Open Access

The SAIRC Journal

AI and machine learning research authored by high school students, free to read and free to submit.

Interpretability
Characterizing Mechanistic Uniqueness and Identifiability Through Circuit Analysis

As deep-learning frameworks grow more capable, understanding the mechanisms behind their emergent behaviors is critical for safety. Mechanistic interpretability seeks to reverse-engineer the internal representations and algorithms that produce model behaviors. One method for interpretability is 'circuit analysis,' which interprets neural networks through subsets of their nodes and edges that replicate the network's behavior. Recent work has demonstrated that multiple, non-unique circuits can implement the same input–output mappings within a network, making the source of a network's behavior non-identifiable (Méloux et al., 2025).
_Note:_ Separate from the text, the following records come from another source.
(** * tools/qwen_image_pipeline.py: the two inference workflows

    The script is glue code over an external machine-learning library: it
    loads a processor and a model for a named checkpoint, renders a literal
    chat message into tensors, generates, decodes the newly generated span
    and prints it (the direct-API workflow); then it builds a high-level
    pipeline callable and calls it on the same literal message (the pipeline
    workflow).  The file holds this pair of workflows twice.

    The embedding keeps the script's own code concrete (the literals, the
    keyword arguments, the subscript and slice expression, the order of the
    statements, the module's global variables, standard output) and takes the
    external library as a parameter: a record of operations acting on a
    library-side state that the script cannot inspect. *)

From stdpp Require Import base option list strings gmap.
From Stdlib Require Import ZArith Lia.

Set Warnings "-register-all".

Open Scope Z_scope.
Open Scope string_scope.
Open Scope list_scope.

(** ** Python values written as literals in the script *)

Module Py.

(** The message list is a list of dicts whose values are strings or lists of
    dicts.  Dict literals keep the order of their items. *)
Inductive pyval : Type :=
  | PNone
  | PStr (s : string)
  | PList (items : list pyval)
  | PDict (items : list (string * pyval)).

(** [d[key]] on a dict literal; the first matching item. *)
Fixpoint assoc (key : string) (items : list (string * pyval)) : option pyval :=
  match items with
  | [] => None
  | (k, v) :: rest => if String.eqb k key then Some v else assoc key rest
  end.

Definition dict_get (key : string) (v : pyval) : option pyval :=
  match v with
  | PDict items => assoc key items
  | _ => None
  end.

(** Exceptions the script's own expressions can raise. *)
Inductive pyexn : Type :=
  | NameError (name : string)
  | KeyError (key : string)
  | IndexError
  | TypeError (why : string).

End Py.
Export Py.

(** ** Tensors

    A tensor is its shape and its elements in row-major order.  Token ids are
    integers. *)

Module Tensors.

Record Tensor : Type := mkTensor { shape : list nat; data : list Z }.

Definition numel (sh : list nat) : nat := foldr Nat.mul 1%nat sh.

Definition well_shaped (t : Tensor) : Prop :=
  length (data t) = numel (shape t).

(** [t.shape[-1]]: the size of the last dimension; a 0-dim tensor has the
    empty shape, whose subscript -1 is out of range. *)
Definition shape_last (t : Tensor) : pyexn + nat :=
  match last (shape t) with
  | Some n => inr n
  | None => inl IndexError
  end.

(** [t[i]] for a non-negative integer [i]: selects along the first
    dimension. *)
Definition index (t : Tensor) (i : nat) : pyexn + Tensor :=
  match shape t with
  | [] => inl IndexError
  | d :: rest =>
      if (i <? d)%nat
      then inr (mkTensor rest (take (numel rest) (drop (i * numel rest) (data t))))
      else inl IndexError
  end.
(** [noise] is the draw of [np.random.uniform(-0.05, 0.05)]. *)
Definition analyze_and_execute (borrower_data : borrower_row)
    (rwa_data : rwa_row) (noise : Q) : analysis :=
  (* Financial assessment *)
  let credit_score := get (credit_score borrower_data) (Finite 600) in
  let default_history := get (default_history borrower_data) (Finite 0) in
  let debt_to_income_ratio :=
    get (debt_to_income_ratio borrower_data) (Finite (fl (4 # 10))) in
  let financial_risk_score :=
    nmul (nsub (Finite 1) (ndiv credit_score (Finite 850))) (Finite 100) in
  let financial_risk_score :=
    if compare2 Qgtb default_history (Finite 0)
    then nadd financial_risk_score (Finite 20)
    else financial_risk_score in
  let financial_risk_score :=
    if compare2 Qgtb debt_to_income_ratio (Finite (fl (4 # 10)))
    then nadd financial_risk_score
           (nmul (nsub debt_to_income_ratio (Finite (fl (4 # 10)))) (Finite 50))
    else financial_risk_score in
  let financial_risk_score :=
    nround2 (nmin (nmax financial_risk_score (Finite 0)) (Finite 100)) in
  (* Environmental impact assessment *)
  let co2_reduction := get (estimated_co2_reduction_tons_per_year rwa_data) 0%Q in
  let energy_generated := get (estimated_energy_generated_kwh_per_year rwa_data) 0%Q in
  let jobs_created := get (estimated_jobs_created rwa_data) 0%Q in
  let impact_score := 0 in
  let impact_score :=
    if match project_type rwa_data with
       | Some t => String.eqb t "solar"
       | None => false
       end
    then impact_score + 30 else impact_score in
  let impact_score := if Qgtb co2_reduction 5000 then impact_score + 40 else impact_score in
  let impact_score := if Qgtb energy_generated 1000000 then impact_score + 30 else impact_score in
  let impact_score := if Qgtb jobs_created 10 then impact_score + 10 else impact_score in
  let impact_score := clamp_int impact_score in
  (* Combined recommendation *)
  let '(summary, recommendation, confidence_score) :=
    if compare2 Qltb financial_risk_score (Finite 30) && (70 <? impact_score) then
      ("Highly favorable project: low financial risk and significant green impact."%string,
       "Approve loan with priority; recommend favorable terms."%string,
       fl (95 # 100))
    else if compare2 Qltb financial_risk_score (Finite 60) && (40 <? impact_score) then
      ("Standard green loan project: moderate financial risk and good impact."%string,
       "Approve loan after standard due diligence; proceed."%string,
       fl (70 # 100))
    else if compare2 Qgeb financial_risk_score (Finite 60) && (50 <? impact_score) then
      ("Higher financial risk, but strong green impact. Requires careful review."%string,
       "Conditional approval: request additional collateral or higher interest."%string,
       fl (55 # 100))
    else
      ("Project requires further review due to higher financial risk or limited green impact."%string,
       "Deny loan or request substantial additional information/collateral."%string,
       fl (30 # 100)) in
  let confidence_score := py_min 1 (py_max 0 (fadd confidence_score noise)) in
  mkAnalysis financial_risk_score impact_score
    (mkInsights summary recommendation confidence_score)
    "initiate_transaction".

End Floats.

End GOATAgent.

(** Points of a metric with two thresholds, as each block of
    [assess_impact] awards them. *)
Definition tier (x high : Q) (high_points : Z) (low : Q) (low_points : Z) : Z :=
  if Qgtb x high then high_points
  else if Qgtb x low then low_points
  else 0.

(** The sum [assess_impact] has accumulated before it caps it. *)
Definition impact_points (rwa_data : rwa_row) (loan_amount loan_term_years : Q) : Z :=
  tier (get (estimated_co2_reduction_tons_per_year rwa_data) 0%Q) 10000 30 1000 15
  + tier (get (estimated_energy_generated_kwh_per_year rwa_data) 0%Q)
      5000000 25 1000000 10
  + tier (get (estimated_jobs_created rwa_data) 0%Q) 50 20 10 10
  + tier (get (estimated_water_savings_liters_per_year rwa_data) 0%Q)
      1000000 15 100000 5
  + (if contains "Gold" (get (certification_level rwa_data) "None"%string) then 10
     else if contains "Silver" (get (certification_level rwa_data) "None"%string)
          then 5 else 0)
  + (if Qgtb loan_amount 500000 then 5 else 0)
  - (if Qgtb loan_term_years 5 then 5 else 0).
However, the conditions under which functionally equivalent circuits arise remain poorly understood. In this work, we train small multi-layer perceptrons on Boolean tasks, varying architectural and training choices to identify conditions under which multiple, functionally equivalent circuits emerge. We find that methods inducing sparsity, such as L1 regularization and orthogonalization, show a weak correlation with uniqueness, whereas increasing hidden layer size leads to a significant increase in the number of equivalent circuits. Finally, we show that task complexity is a strong predictor of non-uniqueness in networks: reductions in task complexity collapse networks to one causal pathway with increasingly redundant circuits. Our findings offer guidance for researchers in determining when circuit-based explanations can uniquely identify the source of a network's behavior.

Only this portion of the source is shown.